An Optimized Quantitative Pull-Down Analysis of RNA-Binding Proteins Using Short Biotinylated RNA.

Protein-RNA interactions regulate gene expression and cellular functions at transcriptional and post-transcriptional levels. For this reason, identifying the binding partners of an RNA of interest remains of high importance to unveil the mechanisms behind many cellular processes. However, RNA molecules might interact transiently and dynamically with some RNA-binding proteins (RBPs), especially with non-canonical ones. Hence, improved methods to isolate and identify such RBPs are greatly needed. To identify the protein partners of a known RNA sequence efficiently and quantitatively, we developed a method based on the pull-down and characterization of all interacting proteins, starting from cellular total protein extract. We optimized the protein pull-down using biotinylated RNA pre-loaded on streptavidin-coated beads. As a proof of concept, we employed a short RNA sequence known to bind the neurodegeneration-associated protein TDP-43 and a negative control of a different nucleotide composition but the same length. After blocking the beads with yeast tRNA, we loaded the biotinylated RNA sequences on the streptavidin beads and incubated them with the total protein extract from HEK 293T cells. After incubation and several washing steps to remove nonspecific binders, we eluted the interacting proteins with a high-salt solution, compatible with the most commonly used protein quantification reagents and with sample preparation for mass spectrometry.

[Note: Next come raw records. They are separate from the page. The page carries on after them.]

(** * The teller proxy: connection lifecycle manager

    A shallow embedding of package [proxy] (type [Proxy] and its methods
    [New], [Run], [Shutdown], [handleConnection], [newSession], [strand],
    [write], [writeWithContext], [openStream], [setSession], [closeSession]
    and [ResetPingTimer]).

    - The methods that run under the mutex are embedded as computations in
      a state monad with Go's three ways of not returning a value: a normal
      return, a run-time panic, and a goroutine that blocks.
    - The goroutines of [Run] are embedded as step functions over the events
      a scheduler can pick; a select statement is a choice between the
      events of its ready cases.  Time is abstracted: a timer may fire at any
      moment after it has been armed. *)

From stdpp Require Import base option list gmap strings.
From Stdlib Require Import ZArith Lia.

Open Scope Z_scope.
Open Scope string_scope.

(** ** Values of the surrounding packages *)

(** Go's [error]: the value [nil] is [None], a non-nil error is its text. *)
Definition error := string.
Definition errors_New (s : string) : error := s.
Definition io_EOF : error := "EOF".

(** Opaque handles for values the proxy only passes along. *)
Definition Conn := nat.          (* net.Conn *)
Definition Messager := nat.      (* daemon.Messager *)
Definition Context := nat.       (* context.Context *)
Definition Handler := nat.       (* func(daemon.Messager) *)
Definition SessionPtr := nat.    (* *daemon.Session, non-nil *)
Definition TimerPtr := nat.      (* *time.Timer, non-nil *)

(** Modelled from the spec: package [daemon] ([daemon.Session],
    [daemon.NewSession]) and [net.Conn] are not among the sources.  The spec
    gives the session the operations [run() -> error],
    [write(message) -> error], [writeWithContext(ctx, message) -> error],
    [subscribe(handler) -> id], [unsubscribe(id)] and [close()], and the
    authenticator [authenticate(rawConnection) -> (session, error)].  They
    act on a state [W] of which the proxy knows nothing; every result below
    that is stated for a [Daemon W] holds for any implementation. *)
Class Daemon (W : Type) := {
  daemon_NewSession : Conn → W → (error + SessionPtr) * W;
  Session_Run : SessionPtr → W → option error * W;
  Session_Write : SessionPtr → Messager → W → option error * W;
  Session_WriteWithContext : SessionPtr → Context → Messager → W → option error * W;
  Session_Sub : SessionPtr → Handler → W → Z * W;
  Session_Unsub : SessionPtr → Z → W → W;
  Session_Close : SessionPtr → W → W;
  Conn_Close : Conn → W → W;
}.
(** ** The engine, position by position *)

Lemma gibbs_rows (cte : Constants) (ns nt npr : Z) (br : branch)
    (SA t p : marray) :
  gibbs_branch cte ns nt npr = Ok br ->
  _gibbs cte ns nt npr SA t p
  = Ok (map3 (gibbs_at cte br (nonzero_SA_of SA)) SA t p).
Proof.
  intros Hbr. unfold _gibbs. rewrite Hbr. simpl. f_equal.
  apply list_eq. intros i. unfold map3.
  rewrite !lookup_zip_with.
  unfold filled, getmaskarray, masked_less_equal.
  destruct (nonzero_SA_of SA) eqn:Hnz;
    rewrite !list_lookup_fmap;
    destruct (SA !! i) as [[d|]|], (t !! i) as [[b|]|], (p !! i) as [[c|]|];
    simpl; try reflexivity;
    unfold gibbs_at, mask_at; simpl;
    try destruct (Rleb d 0); simpl; rewrite ?orb_true_r; try reflexivity.
Qed.

Lemma gibbs_branch_cases (cte : Constants) (ns nt npr : Z) :
  (supported ns nt npr /\ exists br, gibbs_branch cte ns nt npr = Ok br) \/
  (~ supported ns nt npr /\
   gibbs_branch cte ns nt npr
   = Raise (NameError "Wrong Combination of order/variables")).
Proof.
  unfold supported, supported_orders, gibbs_branch.
  repeat match goal with
  | |- context [ if ?c then _ else _ ] =>
      let E := fresh "E" in
      destruct c eqn:E;
      [ left; split; [ | eexists; reflexivity ];
        apply andb_prop in E; destruct E as [E ?];
        apply andb_prop in E; destruct E as [? ?];
        repeat match goal with
               | H : (_ =? _)%Z = true |- _ => apply Z.eqb_eq in H
               end;
        subst; set_solver
      | ]
  end.
  right. split; [ | reflexivity ].
  intros H.
  repeat match goal with
  | H : _ ∈ _ :: _ |- _ =>
      apply elem_of_cons in H; destruct H as [H|H];
      [ injection H as -> -> ->; simpl in *; discriminate | ]
  end.
  apply elem_of_nil in H. exact H.
Qed.

Lemma gibbs_at_masked (cte : Constants) (br : branch) (nz : bool)
    (b c : mreal) :
  gibbs_at cte br nz None b c = None.
Proof. unfold gibbs_at, mask_at. destruct nz; reflexivity. Qed.

Lemma gibbs_at_negative (cte : Constants) (br : branch) (nz : bool)
    (s : R) (b c : mreal) :
  s < 0 -> gibbs_at cte br nz (Some s) b c = None.
Proof.
  intros Hs. unfold gibbs_at, mask_at.
  destruct nz; cbn [mbind option_bind].
  - rewrite Rleb_true by lra. reflexivity.
  - destruct b, c; try reflexivity. rewrite Rltb_true by exact Hs. reflexivity.
Qed.

Lemma gibbs_at_nonpositive_in_mixed_batch (cte : Constants) (br : branch)
    (s : R) (b c : mreal) :
  s <= 0 -> gibbs_at cte br true (Some s) b c = None.
Proof.
  intros Hs. unfold gibbs_at, mask_at. cbn [mbind option_bind].
  rewrite Rleb_true by exact Hs. reflexivity.
Qed.
Lemma all_chars_app (p : ascii -> bool) (s t : string) :
  all_chars p (s +:+ t) = all_chars p s && all_chars p t.
Proof. induction s as [|c s IH]; app_norm; simpl; [done|]. by rewrite IH, andb_assoc. Qed.

Lemma escape_str_no_markup (s : string) :
  all_chars (fun x => negb (is_markup x)) (escape_str s) = true.
Proof.
  induction s as [|c s IH]; [done|]. cbn [escape_str].
  by rewrite all_chars_app, escape_char_no_markup, IH.
Qed.

Lemma all_chars_take (p : ascii -> bool) (n : nat) (s : string) :
  all_chars p s = true -> all_chars p (take_str n s) = true.
Proof.
  revert s. induction n as [|n IH]; intros [|c s]; simpl; try done.
  intros [Hc Hs]%andb_true_iff. by rewrite Hc, IH.
Qed.

Lemma all_chars_rsplit_head (p : ascii -> bool) (sep s hd : string) :
  all_chars p s = true -> rsplit_head sep s = Some hd -> all_chars p hd = true.
Proof.
  revert hd. induction s as [|c s IH]; intros hd; [done|]. simpl.
  intros [Hc Hs]%andb_true_iff. destruct (rsplit_head sep s) as [hd'|].
  - intros [= <-]. simpl. by rewrite Hc, (IH hd').
  - case_match; [|done]. by intros [= <-].
Qed.

Lemma Ok_inj {A : Type} (x y : A) : Ok x = Ok y -> x = y.
Proof. by intros [=]. Qed.

(** X13: none of the four text fields of a card holds a character that
    opens or closes markup or an attribute value. *)
Lemma card_fields_no_markup (a : article) (t : string) :
  story_title a = Ok t \/ story_url a = Ok t \/ story_source a = Ok t \/ story_excerpt a = Ok t ->
  all_chars (fun x => negb (is_markup x)) t = true.
Proof.
  intros [H|[H|[H|H]]].
  - rewrite story_title_unfold in H. apply Ok_inj in H as <-.
    pose proof (escape_str_no_markup (raw_title a)) as He.
    destruct (contains _ _); [|done]. unfold rsplit1_head.
    destruct (rsplit_head _ _) as [hd|] eqn:Hs; [|done].
    by eapply all_chars_rsplit_head.
  - unfold story_url, escape in H. destruct (get _ _); [done|]. injection H as <-.
    apply escape_str_no_markup.
  - unfold story_source, escape in H.
    destruct (source a) as [| |nm]; [|done|].
    + injection H as <-. by vm_compute.
    + destruct (get _ _); [done|]. injection H as <-. apply escape_str_no_markup.
  - rewrite story_excerpt_unfold in H. apply Ok_inj in H as <-.
    case_match; [|apply escape_str_no_markup].
    by rewrite all_chars_app, (all_chars_take _ _ _ (escape_str_no_markup _)).
Qed.

(** ** The fetcher *)




(** ** Whole runs *)

Lemma bind_ok {A B : Type} (m : M A) (f : A -> M B) (w w' : world) (a : A) :
  m w = (Ok a, w') -> (m ≫= f) w = f a w'.
Proof. intros H. unfold mbind, M_bind. by rewrite H. Qed.






Lemma print_ok (line : string) (w : world) :
  print line w = (Ok tt, World (stdout w ++ [line]) (requests w) (output_file w) (clock_reads w)).
Proof. done. Qed.

Lemma datetime_now_ok clock (tz : option Z) (w : world) :
  datetime_now clock tz w
  = (Ok (clock (clock_reads w) tz),
     World (stdout w) (requests w) (output_file w) (S (clock_reads w))).
Proof. done. Qed.


Lemma format_date_ok parse clock (v : pyval) (w : world) :
  exists label w', format_date parse clock v w = (Ok label, w').
Proof.
  unfold format_date. destruct v as [|s]; [by do 2 eexists|].
  destruct (parse _); by do 2 eexists.
Qed.

Lemma generate_story_html_ok parse clock (a : article) (featured : bool) (w : world) :
  card_ok a ->
  exists c w', generate_story_html parse clock a featured w = (Ok c, w').
Proof.
  intros (Hu & Hs1 & Hs2). unfold generate_story_html.
  assert (exists u, story_url a = Ok u) as [u Hurl].
  { unfold story_url. destruct (url a) as [[|s]|]; [done|by eexists..]. }
  assert (exists s, story_source a = Ok s) as [s Hsrc].
  { unfold story_source. destruct (source a) as [| |[[|n]|]]; try done; by eexists. }
  destruct (format_date_ok parse clock (get (publishedAt a) (PyStr EmptyString)) w)
    as (label & w1 & Hd).
  unfold lift, mbind, M_bind.
  rewrite story_title_unfold, Hurl, Hsrc, Hd, story_excerpt_unfold. by do 2 eexists.
Qed.





(** C2: with a credential and a server that sends one article whose
    [source] is [null], the run ends in an [AttributeError] raised by the
    renderer, after the nine requests and before any file is written. *)
Theorem main_null_source_raises :
  exists w,
    main null_source_server fromisoformat_seconds noon_clock "/srv/techpulse"
         (Some "k3y") None world0
    = (Raise AttributeError, w) /\
    output_file w = None /\ length (requests w) = 9%nat.
Proof. eexists. by vm_compute. Qed.

(** ** Concrete runs *)

(** C1, as stated, fails: an article without a URL is fetched and is not in
    the accumulated list. *)
Lemma no_url_article_dropped :
  truthy (get (url no_url_article) (PyStr EmptyString)) = false /\
  no_url_article ∈ concat [[no_url_article]] /\
  (accumulate [[no_url_article]]).1 = [] /\
  aggregate [[no_url_article]] = Ok [].
Proof.
  split_and!; [done| |done|done]. apply list_elem_of_here.
Qed.

Lemma falsy_url_never_appended_witness :
  truthy (get (url no_url_article) (PyStr EmptyString)) = false /\
  (forall st, visit st no_url_article = st) /\
  (no_url_article ∉ (accumulate sample_fetched).1) /\
  (forall out, aggregate sample_fetched = Ok out -> no_url_article ∉ out).
Proof.
  split; [reflexivity|]. apply (falsy_url_never_appended sample_fetched no_url_article).
  reflexivity.
Defined.

Lemma aggregate_sorted_unique_stable_witness :
  Forall (Forall timestamp_is_text) sample_fetched /\
  exists out,
    aggregate sample_fetched = Ok out /\
    (length out <= 6)%nat /\
    NoDup (url_text <$> out).
Proof.
  assert (Forall (Forall timestamp_is_text) sample_fetched) as H.
  { repeat constructor; discriminate. }
  split; [exact H|].
  destruct (aggregate_sorted_unique_stable sample_fetched H)
    as (out & Hout & Hlen & _ & _ & Hnd & _).
  exists out. repeat split; assumption.
Defined.
(** The mean of the means of [n] equal sub-batches is the mean of the batch. *)
Lemma mean_of_sub_batch_means (n k : nat) (ys : list Q) :
  (0 < n)%nat -> (0 < k)%nat -> length ys = (n * k)%nat ->
  (Qsum (map (fun i => Qmean (sub_batch ys k i)) (seq 0 n)) / inject_Z (Z.of_nat n)
   == Qmean ys)%Q.
Proof.
  intros Hn Hk Hlen.
  rewrite (Qsum_map_ext _ (fun i => (Qsum (sub_batch ys k i) * / inject_Z (Z.of_nat k))%Q)).
  2:{ intros i Hi. apply in_seq in Hi. unfold Qmean.
      rewrite (sub_batch_length ys n k i Hlen) by lia. reflexivity. }
  rewrite Qsum_map_scale, (Qsum_sub_batches k n ys Hlen).
  unfold Qmean. rewrite Hlen, Nat2Z.inj_mul, inject_Z_mult.
  field. split.
  - change 0%Q with (inject_Z 0). rewrite inject_Z_injective. lia.
  - change 0%Q with (inject_Z 0). rewrite inject_Z_injective. lia.
Qed.

(** The shape of a successful accumulation with factor [n > 1]. *)
Lemma accumulate_unfold (params : Params) (states : States) (images : list Img)
    (labels : list Lbl) (n : Z) :
  1 < n ->
  length labels = length images ->
  Z.of_nat (length images) mod n = 0 ->
  let k := Z.to_nat (Z.of_nat (length images) / n) in
  exists (l : Q) (g : Grad Leaf),
    accumulate params states images labels (Some n)
    = Ok (((l / inject_Z n)%Q,
           threaded params images labels k 0 (Z.to_nat n) states),
          tree_map (fun x => (x / inject_Z n)%Q) g) /\
    inv params states images labels k (Z.to_nat n)
      (l, threaded params images labels k 0 (Z.to_nat n) states, g).
Proof.
  intros Hn Hlab Hmod k.
  assert (Hq : 0 <= Z.of_nat (length images) / n) by (apply Z.div_pos; lia).
  assert (Hk : Z.of_nat k = Z.of_nat (length images) / n) by (unfold k; lia).
  assert (Hlen : length images = (Z.to_nat n * k)%nat).
  { pose proof (Z.div_exact (Z.of_nat (length images)) n ltac:(lia)) as [_ He].
    specialize (He Hmod). nia. }
  unfold accumulate_gradient_with_states.
  assert (Hguard : truthyZ (Some n) && (1 <? n) = true).
  { simpl. apply andb_true_intro. split.
    - apply negb_true_iff, Z.eqb_neq. lia.
    - apply Z.ltb_lt. exact Hn. }
  rewrite Hguard.
  unfold py_assert. rewrite Hmod. cbn [Z.eqb bind].
  rewrite <- Hk. unfold py_prefix. rewrite Nat2Z.id.
  change (firstn k images) with (sub_batch images k 0).
  change (firstn k labels) with (sub_batch labels k 0).
  fold (call params images labels k states 0%nat).
  destruct (call params images labels k states 0%nat) as [[l0 s0] g0] eqn:Hcall.
  assert (Hinv1 : inv params states images labels k 1 (l0, s0, g0)).
  { unfold loop_inv, sub_loss, sub_grad, state_before. simpl. rewrite Hcall. simpl.
    repeat split; intros; ring. }
  unfold fori_loop.
  pose proof (fori_loop_from_inv params states images labels (Z.to_nat n) k
                Hlen Hlab (Z.to_nat (n - 1)) 1%nat (l0, s0, g0)
                ltac:(lia) Hinv1) as Hfin.
  change (Z.of_nat 1) with 1 in Hfin.
  replace (1 + Z.to_nat (n - 1))%nat with (Z.to_nat n) in Hfin by lia.
  destruct (fori_loop_from _ 1 (Z.to_nat (n - 1)) (l0, s0, g0)) as [[l s] g].
  exists l, g.
  destruct Hfin as (Hl & Hs & Hg). subst s.
  split; [reflexivity|].
  repeat split; assumption.
Qed.

(** With a factor that is absent, zero, one or negative the batch is passed
    through: one call on the full batch, nothing sliced, nothing checked. *)
Lemma accumulate_pass_through (params : Params) (states : States)
    (images : list Img) (labels : list Lbl) (accum_steps : option Z) :
  (forall n, accum_steps = Some n -> n <= 1) ->
  accumulate params states images labels accum_steps
  = Ok (loss_and_grad_fn params states images labels).
Proof.
  intros H. unfold accumulate_gradient_with_states.
  destruct accum_steps as [n|]; [|reflexivity].
  specialize (H n eq_refl).
  replace (1 <? n) with false by (symmetry; apply Z.ltb_ge; lia).
  now rewrite andb_false_r.
Qed.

We quantified the enrichment of TDP-43 in the pull-down performed with the known RNA binder compared to the negative control by mass spectrometry. We used the same technique to verify the selective interactions of other proteins computationally predicted to be unique binders of our RNA of interest or of the control. Finally, we validated the protocol by western blot via the detection of TDP-43 with an appropriate antibody. This protocol will allow the study of the protein partners of an RNA of interest in near-to-physiological conditions, helping uncover unique and unpredicted protein-RNA interactions.